We’ve mentioned countless times that the PlayStation 3 has the more PC-like GPU out of the two consoles we’re talking about here today, and after this week’s announcement, you now understand why.

The PlayStation 3’s RSX GPU shares the same “parent architecture” as the G70 (GeForce 7800 GTX), much in the same way that the GeForce 6600GT shares the same parent architecture as the GeForce 6800 Ultra.  Sony isn’t ready to unveil exactly what is different between the RSX and the G70, but based on what’s been introduced already, as well as our conversations with NVIDIA, we can gather a few items.

Despite the fact that the RSX comes from the same lineage as the G70, there are a number of changes to the core.  The biggest change is that RSX supports rendering to  both local and system memory, similar to NVIDIA’s Turbo Cache enabled GPUs.  Obviously rendering to/from local memory is going to be a lot lower latency than sending a request to the Cell’s memory controller, so much of the architecture of the GPU has to be changed in order to accommodate this higher latency access to memory.  Buffers and caches have to be made larger to keep the rendering pipelines full despite the higher latency memory access.  If the chip is properly designed to hide this latency, then there is generally no performance sacrifice, only an increase in chip size thanks to the use of larger buffers and caches. 

The RSX only has 60% of the local memory bandwidth of the G70, so in many cases it will most definitely have to share bandwidth with the CPU’s memory bus in order to achieve performance targets. 

There is one peculiarity that hasn’t exactly been resolved, and that is about transistor counts.  Both the G70 and the RSX share the same estimated transistor count, of approximately 300.4 million transistors.  The RSX is built on a 90nm process, so in theory NVIDIA would be able to pack more onto the die without increasing chip size at all - but if the transistor counts are identical, that points to more similarity between the two cores than NVIDIA has led us to believe.  So is the RSX nothing more than the G70?  It’s highly unlikely that the GPUs are identical, especially considering that the sheer addition of Turbo Cache to the part would drive up transistor counts quite a bit.  So how do we explain that the two GPUs are different, yet have the same transistor count and one is supposed to be more powerful than the other?  There are a few possible options.

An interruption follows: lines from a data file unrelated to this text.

(** A round of the client on any queue of receives and any answers:
    what it takes, what it sends and what it counts. *)
Lemma play_round_book (choices : list ClientGame.choice)
    (inbox : list recv_event) (s : ClientGame.t) :
  exists consumed read,
    let '(e, choices', inbox', s') :=
      ClientGame.play_round choices inbox s in
    choices = consumed ++ choices'
    /\ inbox = read ++ inbox'
    /\ ClientGame.sent s'
       = ClientGame.sent s ++ map (fun ch => choice_msg ch) consumed
    /\ ClientGame.wins s <= ClientGame.wins s'
    /\ ClientGame.losses s <= ClientGame.losses s'
    /\ ClientGame.ties s <= ClientGame.ties s'
    /\ ClientGame.wins s' + ClientGame.losses s' + ClientGame.ties s'
       <= ClientGame.wins s + ClientGame.losses s + ClientGame.ties s + 1
    /\ (e <> ClientGame.Returns true ->
        ClientGame.wins s' = ClientGame.wins s
        /\ ClientGame.losses s' = ClientGame.losses s
        /\ ClientGame.ties s' = ClientGame.ties s)
    /\ (forall x, e <> ClientGame.Raises (ClientGame.CodecError x))
    /\ (e = ClientGame.Raises ClientGame.KeyError ->
        ClientGame.format_hand_raises (ClientGame.player_hand s')
        || ClientGame.format_hand_raises (ClientGame.dealer_hand s') = true)
    /\ (e = ClientGame.Waits -> choices' = []).
Proof.
  unfold ClientGame.play_round.
  destruct (recv_reads inbox) as (r1 & Hr1 & _).
  destruct (ClientGame.recv inbox) as [card1 inbox1]. cbn [snd] in Hr1.
  destruct card1 as [[[res1 rank1] suit1]|]; [|exists [], r1; book].
  destruct (recv_reads inbox1) as (r2 & Hr2 & _).
  destruct (ClientGame.recv inbox1) as [card2 inbox2]. cbn [snd] in Hr2.
  destruct card2 as [[[res2 rank2] suit2]|];
    [|exists [], (r1 ++ r2); rewrite Hr1, Hr2; book].
  destruct (recv_reads inbox2) as (r3 & Hr3 & _).
  destruct (ClientGame.recv inbox2) as [card3 inbox3]. cbn [snd] in Hr3.
  destruct card3 as [[[res3 rank3] suit3]|];
    [|exists [], (r1 ++ r2 ++ r3); rewrite Hr1, Hr2, Hr3, !app_assoc; book].
  set (s0 := ClientGame.append_dealer _ _).
  assert (Hs0 : ClientGame.sent s0 = ClientGame.sent s
                /\ ClientGame.wins s0 = ClientGame.wins s
                /\ ClientGame.losses s0 = ClientGame.losses s
                /\ ClientGame.ties s0 = ClientGame.ties s) by now unfold s0.
  destruct Hs0 as (S0 & W0 & L0 & T0).
  unfold ClientGame.after_deal.
  destruct (_ =? 21).
  { destruct (recv_reads inbox3) as (r4 & Hr4 & _).
    destruct (ClientGame.recv inbox3) as [card4 inbox4]. cbn [snd] in Hr4.
    exists [], (r1 ++ r2 ++ r3 ++ r4).
    rewrite Hr1, Hr2, Hr3, Hr4, <- !app_assoc.
    destruct card4 as [[[res4 rank4] suit4]|];
      [destruct (res4 =? RESULT_WIN)|]; book; cbn; lia. }
  destruct (player_loop_book choices inbox3 s0) as (consumed & r4 & Hrec).
  destruct (ClientGame.player_loop choices inbox3 s0)
    as [[[exit choices1] inbox4] s1].
  destruct Hrec as (Hc & Hi & Hs & Hd & Hw & Ht & Hl & He & Hk & Hwt).
  rewrite S0 in Hs. rewrite W0 in Hw. rewrite T0 in Ht. rewrite L0 in Hl.
  destruct exit as [|e].
  - destruct Hl as [Hl | [_ [=]]].
    destruct (dealer_turn_book choices1 inbox4 s1) as (r5 & Hrec).
    destruct (ClientGame.dealer_turn choices1 inbox4 s1)
      as [[[e choices2] inbox5] s2].
    destruct Hrec as (-> & Hi5 & Hs5 & Hw5 & Hl5 & Ht5 & Hsum & Hsame & Hce
                      & Hke & Hnw).
    exists consumed, (r1 ++ r2 ++ r3 ++ r4 ++ r5).
    rewrite Hr1, Hr2, Hr3, Hi, Hi5, <- !app_assoc.
    split_and!; try done; try lia.
    + now rewrite Hs5.
    + intros Hne. destruct (Hsame Hne) as (? & ? & ?). split_and!; congruence.
  - exists consumed, (r1 ++ r2 ++ r3 ++ r4).
    rewrite Hr1, Hr2, Hr3, Hi, <- !app_assoc.
    split_and!; try done; try lia.
    + intros Hne. destruct Hl as [Hl | [_ [= ->]]]; [now split_and! | contradiction].
    + intros x ->. now apply (He x).
    + intros ->. rewrite Hk by reflexivity. reflexivity.
    + intros ->. now apply Hwt.
Qed.

(** What a round does to the client, whatever arrives and whatever
    the user answers. It takes the answers [consumed] and sends one
    10-byte message for each, nothing else; it reads the receives
    [read]; it never lowers a counter and raises at most one of them,
    by one, and only if it returns [True]. No exception of the codec
    leaves it; a [KeyError] does only when a hand holds a card whose
    suit is not in [SUIT_COLORS]; and it waits for the user only when
    no answer is left. *)
Theorem client_round_bookkeeping (choices : list ClientGame.choice)
    (inbox : list recv_event) (s : ClientGame.t) :
  exists consumed read,
    let '(e, choices', inbox', s') :=
      ClientGame.play_round choices inbox s in
    choices = consumed ++ choices'
    /\ inbox = read ++ inbox'
    /\ ClientGame.sent s'
       = ClientGame.sent s ++ map (fun ch => choice_msg ch) consumed
    /\ Forall (fun m : bytes => length m = 10%nat)
              (map (fun ch => choice_msg ch) consumed)
    /\ ClientGame.wins s <= ClientGame.wins s'
    /\ ClientGame.losses s <= ClientGame.losses s'
    /\ ClientGame.ties s <= ClientGame.ties s'
    /\ ClientGame.wins s' + ClientGame.losses s' + ClientGame.ties s'
       <= ClientGame.wins s + ClientGame.losses s + ClientGame.ties s + 1
    /\ (e <> ClientGame.Returns true ->
        ClientGame.wins s' = ClientGame.wins s
        /\ ClientGame.losses s' = ClientGame.losses s
        /\ ClientGame.ties s' = ClientGame.ties s)
    /\ (forall x, e <> ClientGame.Raises (ClientGame.CodecError x))
    /\ (e = ClientGame.Raises ClientGame.KeyError ->
        ClientGame.format_hand_raises (ClientGame.player_hand s')
        || ClientGame.format_hand_raises (ClientGame.dealer_hand s') = true)
    /\ (e = ClientGame.Waits -> choices' = []).
Proof.
  destruct (play_round_book choices inbox s) as (consumed & read & Hbook).
  exists consumed, read.
  destruct (ClientGame.play_round choices inbox s)
    as [[[e choices'] inbox'] s'].
  destruct Hbook as (Hc & Hi & Hs & Hw & Hl & Ht & Hsum & Hsame & Hce
                     & Hke & Hwt).
  split_and!; try assumption.
  apply Forall_forall. intros m Hm.
  apply list_elem_of_fmap in Hm as (ch & -> & _). now destruct ch.
Qed.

First and foremost, you have to keep in mind that these are not exact transistor counts - they are estimates.  Transistor count is determined by looking at the number of gates in the design, and multiplying that number by the average number of transistors used per gate.  So the final transistor count won’t be exact, but it will be close enough to reality.  Remember that these chips are computer designed and produced, so it’s not like someone is counting each and every transistor by hand as they go into the chip. 

So it is possible that NVIDIA’s estimates are slightly off for the two GPUs, but at approximately 10 million transistors per pixel pipe, it doesn’t seem very likely that the RSX will feature more than the 24 pixel rendering pipelines of the GeForce 7800 GTX, yet NVIDIA claims it is more powerful than the GeForce 7800 GTX.  But how can that be?  There are a couple of options:

The most likely explanation is attributed to nothing more than clock speed.  Remember that the RSX, being built on a 90nm process, is supposed to be running at 550MHz - a 28% increase in core clock speed from the 110nm GeForce 7800 GTX.  The clock speed increase alone will account for a good boost in GPU performancewhich would make the RSX “more powerful” than the G70. 

There is one other possibility, one that is more far fetched but worth discussing nonetheless.  NVIDIA could offer a chip that featured the same transistor count as the desktop G70, but with significantly more power if the RSX features no vertex shader pipes and instead used that die space to add additional pixel shading hardware. 

Remember that the Cell host processor has an array of 7 SPEs that are very well suited for a number of non-branching tasks, including geometry processing.  Also keep in mind that current games favor creating realism through more pixel operations rather than creating more geometry, so GPUs aren’t very vertex shader bound these days.  Then, note that the RSX has a high bandwidth 35GB/s interface between the Cell processor and the GPU itself - definitely enough to place all vertex processing on the Cell processor itself, freeing up the RSX to exclusively handle pixel shader and ROP tasks.  If this is indeed the case, then the RSX could very well have more than 24 pipelines and still have a similar transistor count to the G70, but if it isn’t, then it is highly unlikely that we’d see a GPU that looked much different than the G70. 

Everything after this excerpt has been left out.